_What you should do_
Within the entries below, find each line containing the word "that" and copy it.

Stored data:

(** * Form 3 to Circular 29 converter: a shallow embedding and its properties

    The development follows [src/full_streamlit_app.py].  Python values are
    modelled as the code sees them:

    - a text is a [string] of ASCII characters (codes above 127 are carried
      along as characters that are neither whitespace nor letters);
    - a grid (a [pd.DataFrame] read with [header=None]) is a list of rows,
      a row is a list of cells, and the row label yielded by [iterrows] is
      the row position; a sheet of a workbook holds the two grids the code
      reads it as, with and without [dtype=str];
    - an exception that leaves a function is a value of [py_result];
    - the attributes of [Form3ToCircular29Converter] are the fields of the
      record [converter], threaded through the methods that assign them. *)

From Stdlib Require Import ZArith String Ascii DecimalString.
From stdpp Require Import gmap strings list.

Local Open Scope string_scope.
Local Open Scope list_scope.
Local Open Scope Z_scope.

(** ** Python text operations *)

Module PyStr.

Definition code (c : ascii) : N := N_of_ascii c.

(** [str.isspace] on one ASCII character: the characters [str.strip] removes
    and the regular expression class [\s] accepts. *)
Definition is_space (c : ascii) : bool :=
  let n := code c in
  (((9 <=? n) && (n <=? 13)) || ((28 <=? n) && (n <=? 32)))%N.

Definition is_digit (c : ascii) : bool :=
  let n := code c in ((48 <=? n) && (n <=? 57))%N.

Definition is_upper (c : ascii) : bool :=
  let n := code c in ((65 <=? n) && (n <=? 90))%N.

Definition is_lower (c : ascii) : bool :=
  let n := code c in ((97 <=? n) && (n <=? 122))%N.

Definition lower_char (c : ascii) : ascii :=
  if is_upper c then ascii_of_N (code c + 32) else c.

Definition upper_char (c : ascii) : ascii :=
  if is_lower c then ascii_of_N (code c - 32) else c.

(** [s.lower()] and [s.upper()] *)
Fixpoint lower (s : string) : string :=
  match s with
  | EmptyString => EmptyString
  | String c s' => String (lower_char c) (lower s')
  end.

Fixpoint upper (s : string) : string :=
  match s with
  | EmptyString => EmptyString
  | String c s' => String (upper_char c) (upper s')
  end.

_Solved problem_
      along as characters that are neither whitespace nor letters);
    - an exception that leaves a function is a value of [py_result];
      record [converter], threaded through the methods that assign them. *)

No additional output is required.